(** The body of [if st.button("Generate & Log Order")].  [insert_ok] says
    whether the insert of [append_log] succeeds (it raises otherwise) and
    [transport_ok] whether the SMTP transport delivers. *)
Definition generate_and_log (cat : list CatalogRow) (secrets : option SmtpTable)
  (roster : list string) (orderer_ : string) (now : Z) (insert_ok transport_ok : bool)
  (w : World) : Outcome :=
  let rows := selected_lines cat (w_qty_map w) in
  if is_nil rows then Finished w
  else if negb insert_ok then Raised w
  else
    let w1 := mkWorld (w_log w ++ append_rows rows orderer_ now)
                      (w_qty_map w) (w_ui w ++ config_msgs secrets) (w_outbox w) in
    if smtp_ok secrets then
      let cfg := get_smtp_config secrets in
      let recipients := all_recipients cfg roster in
      if is_nil recipients then Finished (clear_qty_map w1)
      else
        match priced_lines cat rows with
        | None => Raised w1
        | Some ts =>
            let groups := product_groups ts in
            match send_email cfg recipients transport_ok with
            | Sent rs =>
                Finished (clear_qty_map
                  (mkWorld (w_log w1) (w_qty_map w1)
                     (w_ui w1 ++ [UiSuccess ("Emailed " ++
                         Text.py_str_int (Z.of_nat (length recipients)) ++
                         " recipient(s).")%string])
                     (w_outbox w1 ++ [(rs, groups)])))
            | SendErr m =>
                Finished (clear_qty_map
                  (mkWorld (w_log w1) (w_qty_map w1)
                     (w_ui w1 ++ [UiError ("Email failed: " ++ m)%string])
                     (w_outbox w1)))
            end
        end
    else Finished (clear_qty_map w1).

End Submit.

(* ------------------------------------------------------------------ *)
(** ** The catalog file ([catalog.py]): [write_catalog], [read_csv] and
       [read_catalog] *)

Module CsvCatalog.
Import Text.

(** Python floats other than NaN, as the catalog code uses them: [repr]
    (which is also [str] and what [to_csv] writes), the parser's text to
    float conversion, [float(n)] and [int(x)] (which raises on an
    infinity). *)
Class PyFloat (F : Type) := {
  float_repr : F -> string;
  float_text : string -> option F;
  float_of_Z : Z -> F;
  float_trunc : F -> option Z
}.

Definition int64_min : Z := -9223372036854775808.
Definition int64_max : Z := 9223372036854775807.
Definition uint64_max : Z := 18446744073709551615.

Definition is_some {A} (o : option A) : bool :=
  match o with Some _ => true | None => false end.

(** [read_csv]'s default missing-value markers. *)
Definition na_values : list string :=
  [""; "#N/A"; "#N/A N/A"; "#NA"; "-1.#IND"; "-1.#QNAN"; "-NaN"; "-nan";
   "1.#IND"; "1.#QNAN"; "<NA>"; "N/A"; "NA"; "NULL"; "NaN"; "None"; "n/a";
   "nan"; "null"]%string.

Definition is_na (c : string) : bool := existsb (String.eqb c) na_values.

(** The parser's whitespace around a number: space and \t \n \v \f \r. *)
Definition c_space (c : ascii) : bool :=
  let n := nat_of_ascii c in ((9 <=? n) && (n <=? 13))%nat || Nat.eqb n 32.

Fixpoint c_lstrip (l : list ascii) : list ascii :=
  match l with
  | c :: r => if c_space c then c_lstrip r else l
  | [] => []
  end.

Definition c_strip (s : string) : string :=
  string_of_list_ascii (rev (c_lstrip (rev (c_lstrip (list_ascii_of_string s))))).

(** The parser's integer conversion: optional sign and ASCII decimal
    digits, surrounding spaces allowed. *)
Definition int_text (c : string) : option Z := parse_int_text (c_strip c).

Definition in_int64 (z : Z) : bool := (int64_min <=? z) && (z <=? int64_max).
Definition in_uint64 (z : Z) : bool := (0 <=? z) && (z <=? uint64_max).

(** The integers [to_numeric] reads from a string: in the int64 or uint64
    range. *)
Definition int_in_range (c : string) : option Z :=
  match int_text c with
  | Some z => if (int64_min <=? z) && (z <=? uint64_max) then Some z else None
  | None => None
  end.

(** The low-memory reader's chunk size for a table of [table_width]
    columns: [heuristic = 2**20 // table_width], then [buffer_lines]
    doubled from 1 while [buffer_lines * 2 < heuristic]. *)
Fixpoint grow_buffer (fuel : nat) (heuristic b : Z) : Z :=
  match fuel with
  | O => b
  | S f => if b * 2 <? heuristic then grow_buffer f heuristic (b * 2) else b
  end.

Definition buffer_lines (table_width : Z) : Z :=
  grow_buffer 64 (2 ^ 20 / table_width) 1.

(** The parser's default boolean values. *)
Definition bool_text (c : string) : option bool :=
  if existsb (String.eqb c) ["True"; "TRUE"; "true"]%string then Some true
  else if existsb (String.eqb c) ["False"; "FALSE"; "false"]%string then Some false
  else None.

Section Frames.
Context {F : Type} `{PyFloat F}.

(** A cell of a DataFrame column. *)
Inductive Val :=
| VStr (s : string)
| VInt (z : Z)
| VFloat (x : F)
| VBool (b : bool)
| VNaN
| VPdNA.

(** A DataFrame as its named columns, in order. *)
Definition Frame := list (string * list Val).

(** [str(v)], one cell of [Series.astype(str)]. *)
Definition astype_str (v : Val) : string :=
  match v with
  | VStr s => s
  | VInt z => py_str_int z
  | VFloat x => float_repr x
  | VBool b => if b then "True"%string else "False"%string
  | VNaN => "nan"%string
  | VPdNA => "<NA>"%string
  end.

(** The text [to_csv] writes for a cell ([na_rep=""]). *)
Definition render (v : Val) : string :=
  match v with
  | VNaN | VPdNA => EmptyString
  | _ => astype_str v
  end.

(** [write_catalog(df)], i.e. [df.to_csv(CATALOG_PATH, index=False)].
    The file is modelled by its header and cells, column by column: the
    writer quotes a cell holding a comma, a quote or a line break and the
    reader removes exactly that quoting, so both sides see these cells. *)
Definition write_catalog (df : Frame) : list (string * list string) :=
  map (fun p => (fst p, map render (snd p))) df.

(** The dtype the parser gives one chunk of a column. *)
Inductive Kind := KInt | KUInt | KFloat | KBool | KObj.

Definition kind_eqb (a b : Kind) : bool :=
  match a, b with
  | KInt, KInt | KUInt, KUInt | KFloat, KFloat | KBool, KBool | KObj, KObj => true
  | _, _ => false
  end.

Definition is_numeric_kind (k : Kind) : bool :=
  match k with KInt | KUInt | KFloat => true | _ => false end.

(** [read_csv]'s type inference for one chunk of a column: when every cell
    is an integer and none is missing, int64 if they all fit, else uint64
    if they all fit, else text (the overflow leaves the cells as they
    are); otherwise float64 when every present cell is a number, else bool
    when every present cell is a boolean, else text; missing cells become
    NaN. *)
Definition infer_chunk (cells : list string) : Kind * list Val :=
  if negb (existsb is_na cells) && forallb (fun c => is_some (int_text c)) cells then
    let zs := map (fun c => match int_text c with Some z => z | None => 0 end) cells in
    if forallb in_int64 zs then (KInt, map VInt zs)
    else if forallb in_uint64 zs then (KUInt, map VInt zs)
    else (KObj, map VStr cells)
  else if forallb (fun c => is_na c || is_some (float_text c)) cells then
    (KFloat, map (fun c => if is_na c then VNaN else
                           match float_text c with Some x => VFloat x | None => VNaN end)
                 cells)
  else if forallb (fun c => is_na c || is_some (bool_text c)) cells then
    (KBool, map (fun c => if is_na c then VNaN else
                          match bool_text c with Some b => VBool b | None => VNaN end)
                cells)
  else (KObj, map (fun c => if is_na c then VNaN else VStr c) cells).

(** An integer cell of a chunk concatenated into a float64 column. *)
Definition as_float (v : Val) : Val :=
  match v with VInt z => VFloat (float_of_Z z) | _ => v end.

(** The chunks of a column put together: chunks of different numeric
    dtypes give a float64 column; any other mix of dtypes gives an object
    column, which keeps the values. *)
Definition concat_chunks (parts : list (Kind * list Val)) : list Val :=
  let ks := map fst parts in
  if forallb is_numeric_kind ks && negb (forallb (kind_eqb (hd KObj ks)) ks)
  then concat (map (fun p => map as_float (snd p)) parts)
  else concat (map snd parts).

(** The first [n] rows, [rows[:n]]. *)
Fixpoint take_rows {A} (n : Z) (l : list A) : list A :=
  match l with
  | [] => []
  | x :: r => if 0 <? n then x :: take_rows (n - 1) r else []
  end.

(** The rows after the first [n], [rows[n:]]. *)
Fixpoint drop_rows {A} (n : Z) (l : list A) : list A :=
  match l with
  | [] => []
  | _ :: r => if 0 <? n then drop_rows (n - 1) r else l
  end.

(** The rows cut into chunks of [n] rows. *)
Fixpoint chunks_fuel {A} (n : Z) (fuel : nat) (l : list A) : list (list A) :=
  match fuel with
  | O => []
  | S f =>
      match l with
      | [] => []
      | _ => take_rows n l :: chunks_fuel n f (drop_rows n l)
      end
  end.

Definition chunks {A} (n : Z) (l : list A) : list (list A) :=
  chunks_fuel n (length l) l.

(** The inference of a column read in chunks of [n] rows. *)
Definition infer_column (n : Z) (cells : list string) : list Val :=
  concat_chunks (map infer_chunk (chunks n cells)).

(** [pd.read_csv(path)] on the cells of the file; with [low_memory=True]
    (the default) the C reader reads [buffer_lines] rows at a time, for a
    table of that many columns. *)
Definition read_csv (file : list (string * list string)) : Frame :=
  let n := buffer_lines (Z.of_nat (length file)) in
  map (fun p => (fst p, infer_column n (snd p))) file.

(** [df[c]] *)
Definition lookup (c : string) (df : Frame) : option (list Val) :=
  match find (fun p => String.eqb (fst p) c) df with
  | Some p => Some (snd p)
  | None => None
  end.

Definition col (c : string) (df : Frame) : list Val :=
  match lookup c df with Some v => v | None => [] end.

Definition has_col (c : string) (df : Frame) : bool :=
  existsb (fun p => String.eqb (fst p) c) df.

(** [len(df)] *)
Definition nrows (df : Frame) : nat :=
  match df with [] => O | p :: _ => length (snd p) end.

(** [df[c] = v]: replaces the column in place, or appends it. *)
Definition set_col (c : string) (v : list Val) (df : Frame) : Frame :=
  if has_col c df
  then map (fun p => if String.eqb (fst p) c then (c, v) else p) df
  else (df ++ [(c, v)])%list.

Definition catalog_columns : list string :=
  ["item"; "product_number"; "multiplier"; "items_per_order"; "current_qty";
   "sort_order"; "price"]%string.

(** The empty catalog frame [read_catalog] returns for an empty file. *)
Definition empty_catalog : Frame := map (fun c => (c, [])) catalog_columns.

(** [pd.to_numeric] on one cell, with [errors="coerce"]. *)
Inductive Num :=
| NInt (z : Z)
| NFloat (x : F)
| NNaN.

Definition to_numeric (v : Val) : Num :=
  match v with
  | VStr s =>
      match int_in_range s with
      | Some z => NInt z
      | None => match float_text s with Some x => NFloat x | None => NNaN end
      end
  | VInt z => NInt z
  | VFloat x => NFloat x
  | VBool b => NInt (if b then 1 else 0)
  | VNaN | VPdNA => NNaN
  end.

Definition is_int_num (n : Num) : bool :=
  match n with NInt _ => true | _ => false end.
Lemma index_words_counts id l s :
  Forall (λ wc : string * Z, 0 < wc.2) l →
  counts_positive s → counts_positive (foldl (index_word id) s l).
Proof.
  intros Hl. revert s. induction Hl as [|[w c] l Hc _ IH]; intros s Hs; [done|].
  cbn [foldl]. apply IH. intros d t c'.
  rewrite index_word_forward, lookup2_store. case_decide as Hd.
  - intros [= <-]. done.
  - apply Hs.
Qed.

Lemma add_document_counts pre id text s :
  counts_positive s → counts_positive (add_document pre id text s).
Proof.
  intros Hs. unfold add_document. case_decide; [done|].
  intros d t c. simpl. apply index_words_counts; [|done].
  apply Forall_forall. intros [w n] Hin%elem_of_map_to_list.
  by apply (Counter_positive (split (pre text)) w n).
Qed.

Lemma remove_document_counts id s :
  counts_positive s → counts_positive (remove_document id s).
Proof.
  intros Hs. unfold remove_document. destruct (forward_index s !! id); [|done].
  intros d t c. simpl. rewrite lookup2_delete. case_decide; [done|]. apply Hs.
Qed.

Lemma counts_positive_same s s' :
  same_index s s' → counts_positive s → counts_positive s'.
Proof. intros (_ & Hf & _) Hs d t c. rewrite Hf. apply Hs. Qed.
# # #
■ Exercise goal
Your task is to retype the entries verbatim, starting with the line that holds "(w : World)" and stopping after the line that holds "(w_ui w1 ++ [UiError".

■ Task response
  (w : World) : Outcome :=
  let rows := selected_lines cat (w_qty_map w) in
  if is_nil rows then Finished w
  else if negb insert_ok then Raised w
  else
    let w1 := mkWorld (w_log w ++ append_rows rows orderer_ now)
                      (w_qty_map w) (w_ui w ++ config_msgs secrets) (w_outbox w) in
    if smtp_ok secrets then
      let cfg := get_smtp_config secrets in
      let recipients := all_recipients cfg roster in
      if is_nil recipients then Finished (clear_qty_map w1)
      else
        match priced_lines cat rows with
        | None => Raised w1
        | Some ts =>
            let groups := product_groups ts in
            match send_email cfg recipients transport_ok with
            | Sent rs =>
                Finished (clear_qty_map
                  (mkWorld (w_log w1) (w_qty_map w1)
                     (w_ui w1 ++ [UiSuccess ("Emailed " ++
                         Text.py_str_int (Z.of_nat (length recipients)) ++
                         " recipient(s).")%string])
                     (w_outbox w1 ++ [(rs, groups)])))
            | SendErr m =>
                Finished (clear_qty_map
                  (mkWorld (w_log w1) (w_qty_map w1)
                     (w_ui w1 ++ [UiError ("Email failed: " ++ m)%string])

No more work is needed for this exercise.